Henri Verbeet hverbeet at gmail.com
Mon Jul 13 07:54:29 CDT 2015


On 13 July 2015 at 14:13, Aric Stewart <aric at codeweavers.com> wrote:
> Yeah, the trick partly is there is a lot of ground work to do. Yes, most of these patches are not used until later patches. But I need to build that ground work so that the later patches work and it is not all introduced in one mammoth patch.
>
Yeah, it can be a bit tricky to split things like that in a useful
way. At the same time, it's important to be able to see how things are
called by other code.

> 5 was picked arbitrarily.  I guess 2 or any other number would be just fine.
>
It mostly depends on how many readers/writers you expect in the common
case, but typically you'd use some power of two for these kinds of
dynamically growing arrays. Of course if you already know in advance
that there will only ever be a fixed number you can simplify things.
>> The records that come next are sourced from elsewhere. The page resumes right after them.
Lemma on_event_ok now ev : event_typed ev -> preserves (switch_ok (C:=C)) (on_event now ev).
Proof.
  intros Ht. pose proof send_keeps as Hsend. destruct ev as [e p|m|p|p]; cbn [on_event].
  - intros s (H1 & H2 & H3). unfold new_frame. rewrite !M_bind_unfold. cbn [get modify mret M_ret].
    eapply forget_frame; [apply process_packet_ok|]. split; [split; [|done]|]; cbn.
    + eapply Forall_impl; [exact H1|]. intros [[r q]|]; rewrite ?length_app; simpl; lia || done.
    + rewrite length_app. simpl. lia.
  - destruct m; cbn [receive]; try (by apply Hsend); try apply preserves_ret; try apply preserves_lift.
    + unfold receive_features_request. apply preserves_bind; [apply preserves_get|]. intros s.
      apply preserves_bind; [apply preserves_lift|]. intros x. apply Hsend.
    + unfold receive_packet_out. destruct (negb _); [apply process_actions_on_data_ok|].
      destruct (0 <? _); [apply process_actions_from_buffer_ok|apply preserves_ret].
    + by apply receive_flow_mod_ok.
    + unfold receive_stats_request. apply preserves_bind; [apply preserves_lift|]. intros t.
      destruct (t =? 0); apply preserves_bind; try apply preserves_get; try apply preserves_lift; intros x;
        [apply Hsend|apply preserves_lift].
  - intros s (H1 & H2 & H3). unfold take_port_down. rewrite M_bind_unfold. cbn [get].
    destruct (bool_decide _); [|done]. split; [done|]. split; [|done].
    intros n q. change (delete (pp_port_no p) (ports s) !! n = Some q -> pp_port_no q = n). rewrite lookup_delete. destruct (decide _); [done|apply H2].
  - intros s (H1 & H2 & H3). unfold bring_port_up. rewrite M_bind_unfold. cbn [get].
    destruct (bool_decide _); [|done]. split; [done|]. split; [|done].
    intros n q. change (<[pp_port_no p := p]> (ports s) !! n = Some q -> pp_port_no q = n). rewrite lookup_insert.
    destruct (decide _) as [<-|]; [by intros [= <-]|apply H2].
Qed.

Lemma reachable_switch_ok s : reachable s -> switch_ok s.
Proof. induction 1 as [|now ev s _ IH Ht]; [apply new_switch_ok|by apply on_event_ok]. Qed.

(** C15: in every state a switch reaches, whatever frames, messages and port
    changes it has seen and whatever they raised, every buffered frame exists,
    every port is filed under its number, and the flow table is sorted, free of
    duplicates and with one entry per match and priority. *)
Theorem switch_invariant (s : switch C) : reachable s -> switch_ok s.
Proof. apply reachable_switch_ok. Qed.

(** In every state a switch reaches, flooding a frame succeeds, changes
    nothing but what has been sent, and sends the frame out of every port but
    the one given, once. *)
Theorem switch_flood (s : switch C) (r : nat) (p : Z) :
  reachable s -> items (ports s) ≡ₚ map_to_list (ports s) ->
  exists out, output_packet items r (Some OFPP_FLOOD) p s
    = (Ok tt, set_dp_out (dp_out s ++ ((fun q => (default new_ethernet (frames s !! r), q)) <$> out)) s) /\
    NoDup (pp_port_no <$> out) /\
    forall n q, ports s !! n = Some q -> (q ∈ out <-> n <> p).
Proof.
  intros Hs Hi. destruct (reachable_switch_ok s Hs) as (_ & Hp & _).
  exists ((filter (fun np => np.1 <> p) (items (ports s))).*2). split; [|split].
  - rewrite (flood_run randint items r p s Hp Hi). by rewrite <-list_fmap_compose.
  - assert (E : pp_port_no <$> (filter (fun np => np.1 <> p) (items (ports s))).*2
      = (filter (fun np => np.1 <> p) (items (ports s))).*1).
    { rewrite <-list_fmap_compose. apply list_fmap_ext. intros j [n q] Hj. cbn.
      apply list_elem_of_lookup_2, list_elem_of_filter in Hj as [_ Hj]. rewrite Hi in Hj.
      apply elem_of_map_to_list in Hj. by apply Hp. }
    rewrite E. eapply sublist_NoDup; [|apply fmap_sublist, sublist_filter]. rewrite Hi. apply NoDup_fst_map_to_list.
  - intros n q Hq. pose proof (Hp n q Hq) as En. rewrite list_elem_of_fmap. split.
    + intros ([n' q'] & -> & Hin). rewrite list_elem_of_filter in Hin. destruct Hin as [Hne Hin].
      rewrite Hi in Hin. apply elem_of_map_to_list, Hp in Hin. cbn in *. congruence.
    + intros Hne. exists (n, q). split; [done|]. rewrite list_elem_of_filter. split; [done|].
      rewrite Hi. by apply elem_of_map_to_list.
Qed.

(** A frame that no entry applies to is put in a free slot of the buffer and
    sent to the controller as a packet-in with the frame's bytes, the input port
    and a positive buffer id; no other slot changes.  As long as the slot is not
    released, carrying out actions on that id (of a flow modification or a
    packet-out) sends out exactly what the actions say of that frame, and frees
    the slot. *)
Theorem miss_then_release (now : Z) (s : switch C) (r : nat) (p : Z) (e e1 : ethernet) (data : bytes) :
  frames s !! r = Some e -> entry_for_packet (entries (table s)) e p = None -> pack_ethernet e = Ok (data, e1) ->
  exists m s1, process_packet randint app_parse items now r p s = (Ok tt, s1) /\
    channel s1 = channel_send (MPacketIn m) (channel s) /\
    pi_data m = data /\ pi_in_port m = p /\ pi_reason m = OFPR_NO_MATCH /\ 0 < pi_buffer_id m /\
    frames s1 !! r = Some e1 /\ dp_out s1 = dp_out s /\ table s1 = table s /\
    let slot := Z.to_nat (pi_buffer_id m - 1) in
    packet_buffer s1 !! slot = Some (Some (r, p)) /\
    (forall j x, packet_buffer s !! j = Some (Some x) -> j <> slot /\ packet_buffer s1 !! j = Some (Some x)) /\
    forall (s2 : switch C) l e2 e3 out, packet_buffer s2 !! slot = Some (Some (r, p)) -> frames s2 !! r = Some e2 ->
      forward (ports s2) l e2 = Some (e3, out) ->
      process_actions_from_buffer randint app_parse items l (pi_buffer_id m) s2
      = (Ok tt, set_buffer (<[slot := None]> (packet_buffer s2))
          (set_dp_out (dp_out s2 ++ out) (set_frames (<[r := e3]> (frames s2)) s2))).
Proof.
  intros Ee Em Ep. pose proof (lookup_lt_Some _ _ _ Ee) as Hr.
  assert (Ef : default new_ethernet (frames s !! r) = e) by by rewrite Ee.
  exists (packet_in_of s p OFPR_NO_MATCH data), (buffered s r p OFPR_NO_MATCH data e1).
  split; [apply miss_run; by rewrite Ef|]. split; [done|]. split; [done|]. split; [done|]. split; [done|].
  unfold packet_in_of. cbn [pi_buffer_id]. split; [lia|]. unfold buffered. cbn [frames set_channel set_frames].
  split; [by apply list_lookup_insert_eq|]. split; [done|]. split; [done|]. cbv zeta.
  replace (Z.of_nat (free_slot (packet_buffer s)) + 1 - 1) with (Z.of_nat (free_slot (packet_buffer s))) by lia.
  rewrite Nat2Z.id. cbn [packet_buffer set_channel set_frames set_xid_count set_buffer]. split; [|split].
  - rewrite put_slot_lookup. by rewrite decide_True.
  - intros j x Hj. assert (j <> free_slot (packet_buffer s)) as Hne by (intros ->; by apply free_slot_free in Hj).
    split; [done|]. rewrite put_slot_lookup. by rewrite decide_False.
  - intros s2 l e2 e3 out Hb Hf Hl. apply release_run with p; [done|by apply lookup_lt_Some in Hf|by rewrite Hf].
Qed.
Lemma read_chunks_ends depth l index : 0 <= index -> read_chunks depth l index <> Err OutOfFuel.
Proof.
  revert index. induction depth as [|depth IH]; intros index Hi; [done|]. cbn [read_chunks].
  apply read_labels_ends; [|done|unfold blen; lia]. intros o Ho. specialize (IH o Ho).
  destruct (read_chunks depth l o) as [[next names]|e]; [done|]. cbn [mbind result_bind]. congruence.
Qed.

Lemma read_many_length {A} (next : Z -> result (Z * A)) n index :
  let '(l, o) := read_many next n index in (length l <= n)%nat /\ (is_Some o -> length l = n).
Proof.
  revert index. induction n as [|n IH]; intros index; cbn [read_many]; [by split|].
  destruct (next index) as [[i a]|e]; [|split; [cbn; lia|by intros [??]]].
  specialize (IH i). destruct (read_many next n i) as [l o]. destruct IH as [H1 H2]. cbn [length]. split; [lia|]. intros Ho. by rewrite (H2 Ho).
Qed.

(** A pointer to itself. *)
Lemma self_pointer depth pre post o :
  blen pre = o -> 0 <= o < 1024 -> read_chunks depth (pre ++ be_encode 2 (0xc000 + o) ++ post) o = Err RuntimeError.
Proof.
  intros <- Ho. induction depth as [|depth IH]; [done|]. cbn [read_chunks]. rewrite read_pointer, Z.mod_small by lia.
  by rewrite IH.
Qed.

(** ** The header *)

(** The two bytes of flags of RFC 1035 and 2535. *)
Definition rfc_bits0 (qr : bool) (opcode : Z) (aa tc rd : bool) : Z := bit qr 128 + opcode * 8 + bit aa 4 + bit tc 2 + bit rd 1.
Definition rfc_bits1 (ra z ad cd : bool) (rcode : Z) : Z := bit ra 128 + bit z 64 + bit ad 32 + bit cd 16 + rcode.

Lemma below_16 (P : Z -> Prop) : Forall P [0; 1; 2; 3; 4; 5; 6; 7; 8; 9; 10; 11; 12; 13; 14; 15] -> forall z, 0 <= z < 16 -> P z.
Proof. intros H z Hz. rewrite Forall_forall in H. apply H. change (z ∈ seqZ 0 16). apply elem_of_seqZ. lia. Qed.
>>> +VOID RingBuffer_Destroy(struct __ReportRingBuffer *ring)
>> Why use "VOID"? Are you concerned "void" may not be available?
>>
>
> No, this is mostly because I did try to standardize my code a bit to use the VOID identifier instead of the void identifier, so clearly made the wrong choice there.
>
>>> +    if (size < 2 || size > 256 || size == ring->size)
>>> +        return;
>> What's special about 2 and 256? And if this does nothing, why would
>> you ever call the function like that?
>>
>
> Those are limits on the ring buffer stated in MSDN for HID ring buffers.
> IOCTL_SET_NUM_DEVICE_INPUT_BUFFERS sets that value.
>
Right, you'll probably to add a #define or something for those then
instead of just having magic constants. It's hard to judge without the
code using this, but it may be the case that this is better enforced
in the caller. Depending on how RingBuffer_SetSize() is going to be
used, it may also be the case that you could just as well just destroy
the entire ringbuffer and recreate it.